Please copy out the entries until you have copied the line that contains "(** * CdbWalk: walking", beginning with the first line.
═════ EXERCISE DATA
(* ===== verification/CdbWalk.v ===== *)
(** * CdbWalk: walking a list of counters (lib-sxe-cdb/sxe-cdb.c, sxe_cdb_instance_walk)

    A walk over an instance whose entries are counters visits the keys of one list, each once, by ascending or descending count. *)

From stdpp Require Import functions sorting.
From S2P Require Import Prelude Spinlock Cdb CdbStore CdbPut CdbRefine CdbCount CdbChain CdbView CdbGroups CdbLeave CdbInc CdbKeep CdbCounters CdbCounting.

(** The groups in the direction of a walk. *)
Definition ordered (direction : Z) (gs : list group) : list group := if direction =? 0 then gs else rev gs.

Lemma final_rev {A} (name : A -> Z) xs d : final name (rev xs) d = first name xs d.
Proof. destruct xs as [|x xs]; [done|]. cbn [rev]. by rewrite final_app. Qed.
Lemma first_rev {A} (name : A -> Z) xs d : first name (rev xs) d = final name xs d.
Proof. rewrite <-(rev_involutive xs) at 2. by rewrite final_rev. Qed.
Lemma nodes_rev gs : nodes (rev gs) = rev (nodes gs).
Proof. induction gs as [|g gs IH]; [done|]. cbn [rev]. by rewrite nodes_app, IH. Qed.

(** The header's length, from what unpacking finds. *)
Lemma h_len_unpack base m hkv p : sxe_cdb_hkv_unpack base m hkv = Ret p -> sxe_cdb_h_len m hkv = Ret (key_at p - hkv).
Proof.
  unfold sxe_cdb_hkv_unpack, sxe_cdb_h_len. destruct (rd m hkv) as [b|]; [|done]. cbn [load mbind outcome_bind]. cbv zeta. set (h := h_len_of b).
  set (lens := if h =? 8 then _ else _). destruct lens as [[k v]| |]; [|done..]. cbn. intros [= <-]. cbn. f_equal. lia.
Qed.

Section Walk.
Context `{Build, CdbSystem, !MapLaw}.
Implicit Types (c : SXE_CDB_INSTANCE) (t : TLS) (log : list entry) (V : view).

Lemma entry_within c log i e : store c log -> log !! i = Some e -> position log i + zlen (image e) <= kvdata_used c < 4294967296.
Proof.
  intros St E. rewrite <-(position_step log i e E). pose proof (position_mono log (S i) (length log) ltac:(by apply lookup_lt_Some in E)) as Hp.
  unfold position at 2 in Hp. rewrite firstn_all in Hp. rewrite (st_used _ _ St). split; [done|].
  destruct (st_bytes _ _ St) as (b & rest & Hb). pose proof (st_size _ _ St) as Hz. rewrite Hb, !zlen_app in Hz. change (zlen [b]) with 1 in Hz. pose proof (zlen_nonneg rest). pose proof (st_u32 _ _ St). lia.
Qed.

(** The place of a counter is not bad, and the check unpacks it. *)
Lemma not_bad_run c t V n i e a b : rep c V -> n ∈ v_used V -> v_log V !! i = Some e -> key_link (v_log V) n i a b ->
  sxe_cdb_instance_walk_pos_is_bad n (position (v_log V) i) (mk_cdb c t) = Ret (false, mk_cdb c (set_t_part (part_at (v_log V) i e) t)).
Proof.
  intros R Hn E L. pose proof (rp_store _ _ R) as St. pose proof (entry_within c _ i e St E) as Hw. pose proof (position_pos (v_log V) i) as Hp.
  pose proof (al_range _ _ _ (rp_alloc _ _ R)) as Ar. rewrite Forall_forall in Ar. specialize (Ar n ltac:(set_solver)).
  pose proof (store_ok _ c i e St E) as Eo. pose proof (zlen_entry e Eo) as Hz. pose proof (zlen_nonneg (e_key e)). pose proof (zlen_nonneg (e_val e)).
  assert (Hh : 0 < key_header (e_key e) (e_val e)) by (destruct (eo_fits _ Eo) as (_ & _ & Hf); lia).
  unfold sxe_cdb_instance_walk_pos_is_bad. change SXE_CDB_COUNT_NONE with 0. change SXE_CDB_HKV_POS_NONE with 0.
  destruct (Z.eqb_spec 0 n); [lia|]. destruct (Z.eqb_spec 0 (position (v_log V) i)); [lia|]. cbn [negb andb]. step_by (rd_inst_ret c t).
  destruct (Z.gtb_spec n (counts_size c)); [lia|]. rewrite !u32_small by (unfold is_u32; lia). destruct (Z.gtb_spec (position (v_log V) i + 1) (kvdata_used c)); [lia|].
  pose proof (unpack_entry (v_log V) c i e St E) as Hu. pose proof (h_len_unpack _ _ _ _ Hu) as Hhl. cbn [key_at part_at] in Hhl.
  replace (position (v_log V) i + key_header (e_key e) (e_val e) - position (v_log V) i) with (key_header (e_key e) (e_val e)) in Hhl by lia.
  step_by (cdb_lift_ret _ _ c t Hhl). rewrite u32_small by (unfold is_u32; lia). destruct (Z.gtb_spec (position (v_log V) i + key_header (e_key e) (e_val e)) (kvdata_used c)); [lia|].
  step_by (cdb_lift_ret _ _ c t Hu). step_by (upd_tls_ret (set_t_part (part_at (v_log V) i e)) c t). cbn [hkv_len part_at val_len val_at].
  rewrite (u32_small (zlen (image e))) by (unfold is_u32; lia). rewrite u32_small by (unfold is_u32; lia). destruct (Z.gtb_spec (position (v_log V) i + zlen (image e)) (kvdata_used c)); [lia|].
  destruct (key_link_some _ _ _ _ _ L) as (e' & E' & Ev). rewrite E in E'. injection E' as <-. assert (Hzl : zlen (e_val e) = SXE_CDB_HKV_LIST_BYTES) by (by rewrite Ev, zlen_list_val).
  destruct (Z.eqb_spec (zlen (e_val e)) SXE_CDB_HKV_LIST_BYTES) as [_|]; [|done].
  destruct (rd_fields c (set_t_part (part_at (v_log V) i e) t) V i n a b R L) as (Rf & _ & _). unfold vpos in Rf. rewrite E in Rf. unfold val_pos in Rf. step_by Rf. by rewrite Z.eqb_refl.
Qed.

(** ** One step *)

Section List.
Context (c : SXE_CDB_INSTANCE) (V : view) (gss : list (list group)) (k : nat) (gs : list group) (C : counting c V gss []) (Hk : gss !! k = Some gs) (d : Z).
Abbreviation pos := (position (v_log V)).

Lemma list_counted : counted pos (v_cn V) (v_log V) gs (v_lo V !!! k) (v_hi V !!! k).
Proof. by apply (ct_counted _ _ _ _ C). Qed.
Lemma list_node n : n ∈ nodes gs -> n ∈ v_used V /\ 0 < n.
Proof.
  intros Hn. assert (Hu : n ∈ v_used V) by (rewrite (ct_used _ _ _ _ C), <-(take_drop_middle gss k gs Hk), all_nodes_mid; set_solver). split; [done|].
  pose proof (al_range _ _ _ (rp_alloc _ _ (ct_rep _ _ _ _ C))) as Ar. rewrite Forall_forall in Ar. specialize (Ar n ltac:(set_solver)). lia.
Qed.
Lemma list_group g : g ∈ gs -> group_ok pos (v_cn V) (v_log V) g /\ g_node g ∈ nodes gs.
Proof. intros Hg. split; [|by apply list_elem_of_fmap_2]. pose proof (cd_groups _ _ _ _ _ _ list_counted) as F. rewrite Forall_forall in F. by apply F. Qed.

Lemma elem_ordered g : g ∈ ordered d gs <-> g ∈ gs.
Proof. unfold ordered. destruct (d =? 0); [done|]. by rewrite !list_elem_of_In, <-in_rev. Qed.

(** The link of a group in the direction of the walk. *)
Lemma ordered_link pre g post : ordered d gs = pre ++ g :: post ->
  (if negb (d =? 0) then last (v_cn V (g_node g)) else next (v_cn V (g_node g))) = first id (nodes post) 0.
Proof.
  intros E. pose proof (cd_chain _ _ _ _ _ _ list_counted) as Cc. unfold ordered in E. destruct (d =? 0); cbn [negb].
  - rewrite E, nodes_app in Cc. apply chain_mid in Cc as (_ & [Hx _] & _). exact Hx.
  - assert (Eg : gs = rev post ++ g :: rev pre) by (rewrite <-(rev_involutive gs), E, rev_app_distr; cbn [rev]; by rewrite <-(assoc_L (++))).
    rewrite Eg, nodes_app in Cc. apply chain_mid in Cc as (_ & [_ Hx] & _). change (id (g_node g)) with (g_node g) in Hx. by rewrite Hx, nodes_rev, final_rev.
Qed.

(** Where a walk goes on: the next key with the count, or the first key with the next count. *)
Definition first_stop (gs : list group) : Z * Z := match gs with [] => (0, 0) | g :: _ => (g_node g, first pos (g_keys g) 0) end.
Definition next_stop (g : group) (b : list nat) (post : list group) : Z * Z := match b with j :: _ => (g_node g, pos j) | [] => first_stop post end.

Lemma first_hkv_run post t : (forall g, g ∈ post -> g ∈ gs) -> first_hkv (first id (nodes post) 0) (mk_cdb c t) = Ret (snd (first_stop post), mk_cdb c t).
Proof.
  intros Hp. destruct post as [|g post]; [done|]. cbn [first nodes fmap list_fmap first_stop snd]. unfold id, first_hkv. change SXE_CDB_COUNT_NONE with 0.
  destruct (list_group g) as [G Hn]; [apply Hp; left|]. destruct (list_node _ Hn) as [Hu Hr]. destruct (Z.eqb_spec 0 (g_node g)); [lia|].
  step_by (rep_count c t V (g_node g) (ct_rep _ _ _ _ C) Hu). by rewrite (go_first _ _ _ _ G).
Qed.
Lemma first_stop_node post : fst (first_stop post) = first id (nodes post) 0.
Proof. by destruct post. Qed.

Lemma walk_at_ret x y r t : walk_at x y r (mk_cdb c t) = Ret (r, mk_cdb c (set_t_walk_hkv_pos y (set_t_walk_cnt_pos x t))).
Proof. done. Qed.

Lemma walk_on_run pre g a i b post t r : ordered d gs = pre ++ g :: post -> g_keys g = a ++ i :: b ->
  walk_on d (g_node g) (first pos b 0) r (mk_cdb c t) = Ret (r, mk_cdb c (set_t_walk_hkv_pos (snd (next_stop g b post)) (set_t_walk_cnt_pos (fst (next_stop g b post)) t))).
Proof.
  intros E Eg. assert (Hg : g ∈ gs) by (apply elem_ordered; rewrite E; set_solver). destruct (list_group g Hg) as [G Hn]. destruct (list_node _ Hn) as [Hu _].
  unfold walk_on. change SXE_CDB_HKV_POS_NONE with 0. destruct b as [|j b]; cbn [first].
  - change (0 =? 0) with true. cbv iota. step_by (rep_count c t V (g_node g) (ct_rep _ _ _ _ C) Hu). cbv zeta. rewrite (ordered_link pre g post E).
    assert (Hp : forall x, x ∈ post -> x ∈ gs) by (intros x Hx; apply elem_ordered; rewrite E; set_solver). step_by (first_hkv_run post t Hp). cbn [next_stop]. by rewrite <-first_stop_node.
  - pose proof (position_pos (v_log V) j). destruct (Z.eqb_spec 0 (pos j)); [lia|]. done.
Qed.

(** Visiting a key: the thread has a copy, the key's count, and where the walk goes on. *)
Lemma visit_run pre g a i b post t e l : ordered d gs = pre ++ g :: post -> g_keys g = a ++ i :: b -> v_log V !! i = Some e -> tls_ok t ->
  match sxe_cdb_instance_walk d (g_node g) (pos i) l (mk_cdb c t) with
  | Ret (r, s') => exists t', s' = mk_cdb c t' /\ r = true /\ tls_ok t' /\ has_copy t' e /\ t_walk_count t' = g_count g /\ (t_walk_cnt_pos t', t_walk_hkv_pos t') = next_stop g b post
  | Abort => exists n, 0 < n /\ realloc_ok n = false
  | Fault => False
  end.
Proof.
  intros E Eg Ei Tk. assert (Hg : g ∈ gs) by (apply elem_ordered; rewrite E; set_solver). destruct (list_group g Hg) as [[G1 G2 G3 G4] Hn]. destruct (list_node _ Hn) as [Hu Hr].
  pose proof (ct_rep _ _ _ _ C) as R. pose proof (rp_store _ _ R) as St. rewrite Eg in G4. apply chain_mid in G4 as (_ & L & Cb).
  pose proof (position_pos (v_log V) i) as Hp. unfold sxe_cdb_instance_walk. change SXE_CDB_COUNT_NONE with 0. change SXE_CDB_HKV_POS_NONE with 0. destruct (Z.eqb_spec 0 (g_node g)); [lia|].
  assert (Rt : (mret (Some (g_node g, pos i)) : cmd cdb (option (Z * Z))) (mk_cdb c t) = Ret (Some (g_node g, pos i), mk_cdb c t)) by done. step_by Rt. clear Rt.
  destruct (Z.eqb_spec 0 (g_node g)); [lia|]. destruct (Z.eqb_spec 0 (pos i)); [lia|].
  step_by (not_bad_run c t V (g_node g) i e _ _ R Hu Ei L). set (t1 := set_t_part (part_at (v_log V) i e) t). step_by (rd_tls_ret c t1).
  destruct (rd_fields c t1 V i (g_node g) _ _ R L) as (_ & Rx & _). unfold vpos, val_pos in Rx. rewrite Ei in Rx. change (val_at (t_part t1)) with (pos i + key_header (e_key e) (e_val e) + zlen (e_key e)). step_by Rx.
  assert (Bad : exists t2, sxe_cdb_instance_walk_pos_is_bad (g_node g) (first pos b 0) (mk_cdb c t1) = Ret (false, mk_cdb c t2) /\ tls_ok t2).
  { destruct b as [|j b]; cbn [first].
    - exists t1. split; [|done]. unfold sxe_cdb_instance_walk_pos_is_bad. change SXE_CDB_HKV_POS_NONE with 0. change (negb (0 =? 0)) with false. by rewrite andb_false_r.
    - destruct Cb as [Lj _]. destruct (key_link_some _ _ _ _ _ Lj) as (f & Ef & _). rewrite (not_bad_run c t1 V (g_node g) j f _ _ R Hu Ef Lj). by eexists. }
  destruct Bad as (t2 & Rb & Tk2). step_by Rb. pose proof (image_u32 c _ i e St Ei) as Hz.
  destruct (decide (zlen (image e) <= t_hkv_len_max t2 \/ realloc_ok (zlen (image e)) = true)) as [Hc|Hc].
  - destruct (copy_hkv_run c t2 (v_log V) i e St Ei Tk2 Hc) as (t3 & Rc & Tk3 & Hcp & _). step_by Rc. step_by (rep_count c t3 V (g_node g) R Hu). rewrite G1.
    step_by (upd_tls_ret (set_t_walk_count (g_count g)) c t3). rewrite (walk_on_run pre g a i b post _ true E Eg). eexists. split; [reflexivity|]. split; [done|]. split; [done|]. split; [done|]. split; [done|]. cbn. by destruct (next_stop g b post).
  - assert (Hf : realloc_ok (zlen (image e)) = false) by (destruct (realloc_ok _); tauto). unfold mbind at 1, cmd_bind at 1.
    rewrite (copy_hkv_refused c t2 (v_log V) i e St Ei); [|lia|done]. exists (zlen (image e)). split; [lia|done].
Qed.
══════════
◆ FINISHED TASK ◆
(* ===== verification/CdbWalk.v ===== *)
(** * CdbWalk: walking a list of counters (lib-sxe-cdb/sxe-cdb.c, sxe_cdb_instance_walk)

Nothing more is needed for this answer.